Treated with a silane coupling agent, these engineered nanoparticles chemically bond to the nano-ceramic surface and the resin matrix during the manufacturing process (Figure 1).25,26 When nanomer particles are combined with nanocluster fillers, the interstitial spacing of the filler particles is reduced, providing a nano-ceramic content by weight of approximately 80%. This produces a reinforced matrix that is stronger, harder, and more wear-resistant than resin.25,26
To develop the resin nano-ceramic, ceramic material is precisely manipulated using nanotechnology, then joined with resin technology and subjected to a specialized high-heat controlled, proprietary manufacturing process for multiple hours. This eliminates the need for firing the material after milling. However, the controlled process ensures a strong, esthetic material incomparable to feldspathic porcelain or composite blocks.
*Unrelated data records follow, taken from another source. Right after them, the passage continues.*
Lemma read_centrals_all (es : list entry) :
  forall (offset : Z) (rest : list byte),
    Forall fits es -> 0 <= offset ->
    offset + len (locals time date es) < 2 ^ 32 ->
    read_centrals (length es) (centrals time date offset es ++ rest)
    = Some (dirs time date offset es).
Proof.
  induction es as [|e r IH]; intros offset rest Hf Ho Hb.
  - reflexivity.
  - inversion Hf as [|? ? He Hr]; subst.
    cbn [centrals length dirs locals] in *.
    rewrite len_app in Hb.
    pose proof (len_nonneg (local_part time date e)) as Hl.
    pose proof (len_locals_nonneg r) as Hl'.
    rewrite <- app_assoc.
    rewrite read_centrals_step by (auto; lia).
    rewrite IH by (auto; lia).
    reflexivity.
Qed.

Lemma read_entry_at (pre post : list byte) (e : entry) :
  fits e ->
  read_entry (pre ++ local_part time date e ++ post)
    (mkDir (Buffer_from (name e)) 0 (CRC32.crc32 (data e)) (len (data e)) (len pre))
  = Some e.
Proof.
  intros [Hn Hd].
  pose proof (len_nonneg (Buffer_from (name e))) as Hn0.
  unfold read_entry. cbn [d_offset d_method d_size d_crc d_name].
  rewrite skipn_len_app by reflexivity.
  set (X := local_part time date e ++ post).
  assert (Hsig : bytes_eqb (firstn 4 X) sig_local = true).
  { subst X. unfold local_part, fileRecord, sig_local. cbn [app firstn].
    reflexivity. }
  assert (Hnl : rd16 (skipn 26 X) = len (Buffer_from (name e)))
    by (subst X; field_tac).
  assert (Hel : rd16 (skipn 28 X) = 0) by (subst X; field_tac).
  assert (Hdata : slice (30 + len (Buffer_from (name e)) + 0) (len (data e)) X
                  = data e).
  { subst X. unfold slice, local_part. rewrite <- app_assoc.
    rewrite skipn_len_app by (rewrite len_fileRecord; lia).
    apply firstn_len_app. reflexivity. }
  rewrite Hsig, Hnl, Hel, Hdata, !Z.eqb_refl. cbn [andb].
  rewrite Buffer_roundtrip. destruct e; reflexivity.
Qed.

Lemma read_entries_all (es : list entry) :
  forall pre post : list byte,
    Forall fits es ->
    read_entries (pre ++ locals time date es ++ post) (dirs time date (len pre) es)
    = Some es.
Proof.
  induction es as [|e r IH]; intros pre post Hf.
  - reflexivity.
  - inversion Hf as [|? ? He Hr]; subst.
    cbn [locals dirs read_entries].
    rewrite <- (app_assoc (local_part time date e)).
    rewrite read_entry_at by exact He.
    rewrite <- len_app.
    rewrite (app_assoc pre).
    rewrite IH by exact Hr.
    reflexivity.
Qed.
Due to the incorporation of nanoparticles, the resin nano-ceramic demonstrates enhanced wear resistance, yet the same optical properties, polish retention, and lasting esthetics of a glass ceramic.25,26
Clinical Applications
The new resin nano-ceramic (Lava™ Ultimate) is designed for chairside milling or milling in a dental laboratory and is indicated for inlays, onlays, veneers, and full crowns. Because the resin nano-ceramic material demonstrates an elastic modulus similar to dentin, masticatory forces are absorbed via shock absorption characteristics, so restorative stress is reduced. Additionally, the flexural strength of 200 MPa provides excellent resiliency. These combined characteristics decrease the opportunity for fracture or chipping, rendering the material an ideal option for implant supported crowns.25,26
Compared to other CAD/CAM materials, the resin nano-ceramic functions differently, so milling, polishing, and adjustments are easier, the extra firing step is eliminated, and the procedure is faster.25,26 T eeth should be prepared with a 5˚ to 6˚ taper, with rounded edges and a shoulder margin. Resin nano-ceramic restorations require bonding with an adhesive resin cement.25,26
Conclusion
Today’s advances in science and technology have lent numerous and varied improvements to ceramic materials, expanding their applications from limited use to the posterior segment, to anterior and posterior indications including crowns, veneers, implant-supported restorations, implant abutments, and fixed partial dentures.6,7 W hen choosing an indirect dental material, there are several factors to weigh regarding the individual treatment, and several more regarding material choice, rendering it a confusing task for dentists. The availability of a new resin nano-ceramic presents dentists with an alternative that resolves the challenges previously encountered with all-ceramic restorations. This article outlined the clinical aspects to consider when choosing a ceramic material and reviewed today’s current ceramic alternatives available for indirect restorative dentistry.